At the end of last week on a Twitter page associated with the hacker group BlueHornet, appeared information about vulnerabilities in NGINX LDAP user authentication software. According to the hackers, they have prepared an experimental exploit for NGINX 1.18.
“After testing it (exploit – ed.), we found out that a number of companies and corporations are vulnerable to it,” BlueHornet reported.
As the hackers explained, the exploitation of the vulnerability takes place in two stages. The first stage is LDAP injection (a type of attack on web applications involving the creation of LDAP operators based on user input data).
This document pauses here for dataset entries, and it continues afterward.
(** The first valid column of [row] is blank, or holds data.  Both are
    false for a row without a cell array. *)
Definition first_blank (firstCol : ValidCol) (row : Row) : bool :=
  match c row with
  | Some cells => is_blank (cell_value (cell_at cells (index firstCol)))
  | None => false
  end.

Definition first_data (firstCol : ValidCol) (row : Row) : bool :=
  match c row with
  | Some cells => negb (is_blank (cell_value (cell_at cells (index firstCol))))
  | None => false
  end.

(** [row.c] is truthy. *)
Definition has_cells (row : Row) : bool :=
  match c row with Some _ => true | None => false end.

(** Every entry of [obj] is the value of a cell of the row, not blank,
    under the label of a valid column. *)
Definition from_cell (vcs : list ValidCol) (cells : list (option Cell))
    (obj : gmap string value) : Prop :=
  forall k x, obj !! k = Some x ->
    is_blank x = false /\
    exists col, col ∈ vcs /\ property_key (label col) = k /\
                cell_value (cell_at cells (index col)) = x.

(** Two sample rows of one cell: a blank one and one with data. *)
Definition blank_row : Row := {| c := Some [Some {| v := Str EmptyString; f := Undefined |}] |}.
Definition data_row : Row := {| c := Some [Some {| v := Str "x"; f := Undefined |}] |}.

(** A response of the network client. *)
Record Response := { ok : bool; statusText : string; text : string }.

Section Fetch.
(** The network: the outcome of [fetch(url)]. *)
Variable fetch : string -> Exc Response.
Variable encodeURIComponent : string -> string.
(** [text.match] against the callback pattern, the call of
    google.visualization.Query.setResponse around one argument: the
    captured argument, when the pattern matches. *)
Variable match_wrapper : string -> option string.
(** [JSON.parse(s).table], read as a table. *)
Variable JSON_parse_table : string -> Exc Table.

Definition sheet_url (SHEET_ID sheetName : string) : string :=
  "https://docs.google.com/spreadsheets/d/" +:+ SHEET_ID +:+
  "/gviz/tq?tqx=out:json&sheet=" +:+ encodeURIComponent sheetName.

Definition fetchSheetData (SHEET_ID sheetName : string)
    : Exc (list (gmap string value)) :=
  response ← fetch (sheet_url SHEET_ID sheetName);
  if negb (ok response) then Throw (FetchFailed sheetName (statusText response))
  else
    match match_wrapper (text response) with
    | None => Throw (WrapperMissing sheetName)
    | Some jsonMatch1 =>
        table ← JSON_parse_table jsonMatch1;
        Ret (process_table table)
    end.
End Fetch.

End Gviz.

(* ===================================================================== *)
(** * The assembler: main of scripts/build-report-data.ts                 *)
(* ===================================================================== *)

Module Assembler.
Import Js Sheet.

Definition SHEET_NAMES : list string :=
  [ "Locations Metadata";
    "Yearly Funding Data";
    "Quarterly Funding Data";
    "Yearly Enterprise Value";
    "Top Industries, Tags, Rounds";
    "Top Rounds";
    "Regional Comparison" ].

(** What main reads of [new Date()]: the month is 0 for January. *)
Record Date := { getFullYear : Z; getMonth : Z; toISOString : string }.

Definition quarterNumber (now : Date) : Z := ceil_div (getMonth now + 1) 3.

(** The template [${year}Q${quarterNumber}]. *)
Definition reportingQuarter (now : Date) : string :=
  pretty (getFullYear now) +:+ "Q" +:+ pretty (quarterNumber now).

Record Meta := {
  generated_at : string;
  source_sheet_id : string;
  reporting_quarter : string;
  reporting_year : Z;
  reporting_quarter_number : Z;
  schema_version : string }.

(** [sheetsData[k]] is undefined past the end of the array. *)
Record Sheets := {
  locations : option (list (gmap string value));
  yearly_funding : option (list (gmap string value));
  quarterly_funding : option (list (gmap string value));
  yearly_ev : option (list (gmap string value));
  top_industries_tags : option (list (gmap string value));
  top_rounds : option (list (gmap string value));
  regional_comparison : option (list (gmap string value)) }.

Record Config := {
  map_enabled : bool;
  share_preview_enabled : bool;
  default_location_id : string }.

Record Output := { meta : Meta; sheets : Sheets; config : Config }.

Definition build_output (SHEET_ID : string) (now : Date)
    (sheetsData : list (list (gmap string value))) : Output :=
  {| meta := {| generated_at := toISOString now;
                source_sheet_id := SHEET_ID;
                reporting_quarter := reportingQuarter now;
                reporting_year := getFullYear now;
                reporting_quarter_number := quarterNumber now;
                schema_version := "2.0" |};
     sheets := {| locations := sheetsData !! 0;
                  yearly_funding := sheetsData !! 1;
                  quarterly_funding := sheetsData !! 2;
                  yearly_ev := sheetsData !! 3;
                  top_industries_tags := sheetsData !! 4;
                  top_rounds := sheetsData !! 5;
                  regional_comparison := sheetsData !! 6 |};
     config := {| map_enabled := false;
                  share_preview_enabled := true;
                  default_location_id := "london" |} |}.

(** The changes main makes to the file system.  What is written is the
    serialisation of an [Output]; the event carries the [Output]. *)
Inductive Effect : Type :=
| MkdirSync (path : string)
| WriteFileSync (path : string) (data : Output).

(** Everything main reads from outside. *)
Record World := {
  GOOGLE_SHEET_ID : option string;
  fetch : string -> Exc Gviz.Response;
  now : Date;
  cwd : string;
  existsSync : string -> bool;
  mkdirSync_fails : bool;
  writeFileSync_fails : bool }.

(** The end of a run: the file system events and the exit status. *)
Record Run := { effects : list Effect; exitCode : Z }.

(** Promise.all: the array of results when every promise is fulfilled, a
    rejection as soon as one is rejected.  Which rejection wins depends on
    timing; the one of least index stands for it here, and no statement
    below reads it. *)
Fixpoint Promise_all {A} (promises : list (Exc A)) : Exc (list A) :=
  match promises with
  | [] => Ret []
  | p :: rest =>
      match p, Promise_all rest with
      | Throw e, _ => Throw e
      | Ret _, Throw e => Throw e
      | Ret a, Ret others => Ret (a :: others)
      end
  end.

(** [path.join(a, b)] for two plain segments. *)
Definition path_join (a b : string) : string := a +:+ "/" +:+ b.

(** The summary printed after the write reads [sheetsData[i].length] for
    every index of SHEET_NAMES. *)
Fixpoint log_sizes (sheetsData : list (list (gmap string value)))
    (indices : list nat) : Exc unit :=
  match indices with
  | [] => Ret tt
  | i :: rest =>
      _ ← defined (sheetsData !! i);
      log_sizes sheetsData rest
  end.

Section Main.
Variable encodeURIComponent : string -> string.
Variable match_wrapper : string -> option string.
Variable JSON_parse_table : string -> Exc Table.

Definition fetchSheetData (w : World) : string -> string -> Exc (list (gmap string value)) :=
  Gviz.fetchSheetData (fetch w) encodeURIComponent match_wrapper JSON_parse_table.

(** The try block from the write on, once [sheetsData] is there: the
    effects made, and whether the block returned or threw. *)
Definition write_snapshot (w : World) (SHEET_ID : string)
    (sheetsData : list (list (gmap string value))) : list Effect * Exc unit :=
  let output := build_output SHEET_ID (now w) sheetsData in
  let publicDir := path_join (cwd w) "public" in
  let made := if existsSync w publicDir then [] else [MkdirSync publicDir] in
  if negb (existsSync w publicDir) && mkdirSync_fails w then ([], Throw FsError)
  else
    let outputPath := path_join publicDir "report-data.json" in
    if writeFileSync_fails w then (made, Throw FsError)
    else
      (made ++ [WriteFileSync outputPath output],
       _ ← defined (sheetsData !! 0);
       log_sizes sheetsData (seq 0 (length SHEET_NAMES))).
According to BlueHornet, the group intended to report its discovery to the Nginx security team via the bug bounty platform HackerOne. Later, a GitHub page was created with detailed explanations of the exploitation of the vulnerability.
The group stated that the vulnerability affects the default NGINX configurations and criticized the developers for not responding to its message in any way. If you believe the hackers, they tested their exploit on the systems of the Royal Bank of Canada, however, whether they were hacked is unknown. Later the band also reported about hacking the systems of the Chinese representative office of UBS Securities.
On Monday, April 11, NGINX developers published a statement regarding the vulnerability and noted that it affects only reference implementations, but not NGINX Open Source and NGINX Plus.
As explained in the company, reference implementations are vulnerable in three cases: if command-line parameters were used for the configuration of the daemon; optional configuration parameters are used; LDAP authentication depends on the specific membership in the group. Methods of protection against exploitation of vulnerability have been developed for all three cases.